> [Exercise description]:
Take the records below and retype them line by line, from the first line through the one containing "- Arrays are"; stop there.

[Data excerpts]
=== Section Start ===

(** * Derived-structure engine of voronoi-and-stuff: a shallow embedding

    The TypeScript sources [src/lib/math-utils.ts], [src/lib/constants.ts],
    [src/lib/types.ts] and [src/lib/geometry-algorithms.ts] are transcribed
    function by function.

    - A JavaScript [number] used as a coordinate, distance or radius is an
      IEEE 754 binary64 value: Rocq's primitive [float], whose operations
      [+ - * / sqrt abs <? <=? =?] are the ones the JavaScript engine runs
      (round to nearest even, NaN unordered, [+0 =? -0]).
    - A [number] used as an array index is a [Z]; [-1] is the sentinel the
      source uses, and an array read out of range is [undefined].
    - A property read on [undefined] throws a [TypeError]: a function that
      can throw returns [option], with [None] for the exception.
    - Arrays are lists; [Set<string>] and [Map<string, number>] keep their
      insertion order, so they are lists of keys and association lists. *)

From Stdlib Require Import String.
From Stdlib Require Import ZArith List Bool Lia Floats QArith Lqa Permutation.
Import ListNotations.

Set Warnings "-inexact-float".

(** ** The JavaScript built-ins the sources call *)

Module JS.

Definition POSITIVE_INFINITY : float := infinity.

(** [Number.isFinite]: neither NaN nor an infinity. *)
Definition isFinite (v : float) : bool := is_finite v.

(** [Math.abs]. *)
Definition Math_abs (v : float) : float := abs v.

(** [Math.max] on two numbers: NaN if either is NaN, and [+0] is larger
    than [-0]. *)
Definition Math_max (a b : float) : float :=
  if is_nan a || is_nan b then nan
  else if (a <? b)%float then b
  else if (b <? a)%float then a
  else match classify a with NZero => b | _ => a end.

(** [Math.min] on two numbers. *)
Definition Math_min (a b : float) : float :=
  if is_nan a || is_nan b then nan
  else if (a <? b)%float then a
  else if (b <? a)%float then b
  else match classify a with NZero => a | _ => match classify b with NZero => b | _ => a end end.

(** [Math.hypot] on two numbers.  ECMAScript fixes the special cases
    (an infinite argument gives [+Infinity], even next to a NaN; otherwise
    a NaN gives NaN; all zeros give [+0]) and leaves the remaining case to
    an implementation-approximated square root of the sum of squares.  The
    remaining case follows V8: the arguments are scaled by the largest
    magnitude and the squares are added with Kahan's compensation. *)
Definition Math_hypot (a b : float) : float :=
  let a' := abs a in
  let b' := abs b in
  if (a' =? infinity)%float || (b' =? infinity)%float then infinity
  else if is_nan a || is_nan b then nan
  else
    let max := if (a' <? b')%float then b' else a' in
    if (max =? 0)%float then 0%float
    else
      let n1 := (a' / max)%float in
      let sum1 := (n1 * n1)%float in            (* 0 + (n*n - 0) *)
      let comp1 := ((sum1 - 0) - sum1)%float in
      let n2 := (b' / max)%float in
      let summand2 := (n2 * n2 - comp1)%float in
      let sum2 := (sum1 + summand2)%float in
      (sqrt sum2 * max)%float.

End JS.

(** ** types.ts *)

Record Point : Type := { id : Z; x : float; y : float }.

(** [EdgeIndex = [number, number]] and [TriangleIndex]. *)
Definition EdgeIndex : Type := (Z * Z)%type.
Definition TriangleIndex : Type := (Z * Z * Z)%type.

(** The seven members of the union type [GraphMode]. *)
Inductive GraphMode : Type :=
| voronoi | alpha_shape | alpha_complex | nn_crust | gabriel | rng | mst.

(** The string literal each member stands for. *)
Definition GraphMode_value (m : GraphMode) : string :=
  match m with
  | voronoi => "voronoi"%string
  | alpha_shape => "alpha-shape"%string
  | alpha_complex => "alpha-complex"%string
  | nn_crust => "nn-crust"%string
  | gabriel => "gabriel"%string
  | rng => "rng"%string
  | mst => "mst"%string
  end.

Definition all_GraphMode : list GraphMode :=
  [voronoi; alpha_shape; alpha_complex; nn_crust; gabriel; rng; mst].

Definition Polygon : Type := list (float * float).

Record DerivedStructures : Type := {
  voronoiCells : list Polygon;
  graphEdges : list EdgeIndex;
  alphaTriangles : list TriangleIndex
}.

Record AlphaData : Type := {
  triangles : list TriangleIndex;
  allEdges : list EdgeIndex;
  boundaryEdges : list EdgeIndex
}.

(** ** Numbers for the slider mapping

    The slider mapping of [math-utils.ts] uses only literals, the four
    arithmetic operations and [<=].  It is written once over this interface
    and read at two instances: binary64, which is what runs, and exact
    rationals, which is the function the rounded computation approximates. *)

Class Number (num : Type) : Type := {
  lit : Q -> num;
  add : num -> num -> num;
  sub : num -> num -> num;
  mul : num -> num -> num;
  div : num -> num -> num;
  le : num -> num -> bool
}.

(** An integer below [2^63] as a binary64 number. *)
Definition float_of_Z (z : Z) : float :=
  if (z <? 0)%Z then (- of_uint63 (Uint63.of_Z (- z)))%float
  else of_uint63 (Uint63.of_Z z).

(** A decimal literal denotes the binary64 number nearest to it, which is
    the correctly rounded quotient of its numerator and denominator when
    both are below [2^53]. *)
#[export] Instance Number_float : Number float := {|
  lit q := (float_of_Z (Qnum q) / float_of_Z (Zpos (Qden q)))%float;
  add := PrimFloat.add;
  sub := PrimFloat.sub;
  mul := PrimFloat.mul;
  div := PrimFloat.div;
  le := PrimFloat.leb
|}.

#[export] Instance Number_Q : Number Q := {|
  lit q := q;
  add := Qplus;
  sub := Qminus;
  mul := Qmult;
  div := Qdiv;
  le := Qle_bool
|}.

(** ** constants.ts *)

Definition EPSILON : float := 1e-6%float.

Record SliderRange (num : Type) : Type := {
  sliderMax : num;
  radiusMin : num;
  radiusMax : num
}.
Arguments sliderMax {num}.
Arguments radiusMin {num}.
Arguments radiusMax {num}.

Section SliderRanges.
Context {num : Type} `{Number num}.

Definition FIRST_RANGE : SliderRange num :=
  {| sliderMax := lit 0.5; radiusMin := lit 12; radiusMax := lit 500 |}.
Definition SECOND_RANGE : SliderRange num :=
  {| sliderMax := lit 0.75; radiusMin := lit 500; radiusMax := lit 1000 |}.
Definition THIRD_RANGE : SliderRange num :=
  {| sliderMax := lit 1.0; radiusMin := lit 1000; radiusMax := lit 5000 |}.
End SliderRanges.

(** ** math-utils.ts *)

Definition clamp (value min max : float) : float :=
  JS.Math_max min (JS.Math_min max value).

Section SliderMapping.
Context {num : Type} `{Number num}.

(** The formula of each of the three branches of [sliderToRadius]. *)
Definition sliderToRadius_first (t : num) : num :=
  let localT := div t (sliderMax FIRST_RANGE) in
  add (radiusMin FIRST_RANGE)
      (mul localT (sub (radiusMax FIRST_RANGE) (radiusMin FIRST_RANGE))).

Definition sliderToRadius_second (t : num) : num :=
  let localT := div (sub t (sliderMax FIRST_RANGE)) (lit 0.25) in
  add (radiusMin SECOND_RANGE)
      (mul localT (sub (radiusMax SECOND_RANGE) (radiusMin SECOND_RANGE))).

Definition sliderToRadius_third (t : num) : num :=
  let localT := div (sub t (sliderMax SECOND_RANGE)) (lit 0.25) in
  add (radiusMin THIRD_RANGE)
      (mul localT (sub (radiusMax THIRD_RANGE) (radiusMin THIRD_RANGE))).

Definition sliderToRadius (t : num) : num :=
  if le t (sliderMax FIRST_RANGE) then sliderToRadius_first t
  else if le t (sliderMax SECOND_RANGE) then sliderToRadius_second t
  else sliderToRadius_third t.

Definition radiusToSlider (r : num) : num :=
  if le r (radiusMax FIRST_RANGE) then
    mul (div (sub r (radiusMin FIRST_RANGE))
             (sub (radiusMax FIRST_RANGE) (radiusMin FIRST_RANGE)))
        (sliderMax FIRST_RANGE)
  else if le r (radiusMax SECOND_RANGE) then
    add (sliderMax FIRST_RANGE)
        (mul (div (sub r (radiusMin SECOND_RANGE))
                  (sub (radiusMax SECOND_RANGE) (radiusMin SECOND_RANGE)))
             (lit 0.25))
  else
    add (sliderMax SECOND_RANGE)
        (mul (div (sub r (radiusMin THIRD_RANGE))
                  (sub (radiusMax THIRD_RANGE) (radiusMin THIRD_RANGE)))
             (lit 0.25)).
End SliderMapping.

Definition distanceSquared (a b : Point) : float :=
  let dx := (x a - x b)%float in
  let dy := (y a - y b)%float in
  (dx * dx + dy * dy)%float.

=== Section End ===

> [Result of the task]:
(** * Derived-structure engine of voronoi-and-stuff: a shallow embedding

    The TypeScript sources [src/lib/math-utils.ts], [src/lib/constants.ts],
    [src/lib/types.ts] and [src/lib/geometry-algorithms.ts] are transcribed
    function by function.

    - A JavaScript [number] used as a coordinate, distance or radius is an
      IEEE 754 binary64 value: Rocq's primitive [float], whose operations
      [+ - * / sqrt abs <? <=? =?] are the ones the JavaScript engine runs
      (round to nearest even, NaN unordered, [+0 =? -0]).
    - A [number] used as an array index is a [Z]; [-1] is the sentinel the
      source uses, and an array read out of range is [undefined].
    - A property read on [undefined] throws a [TypeError]: a function that
      can throw returns [option], with [None] for the exception.
    - Arrays are lists; [Set<string>] and [Map<string, number>] keep their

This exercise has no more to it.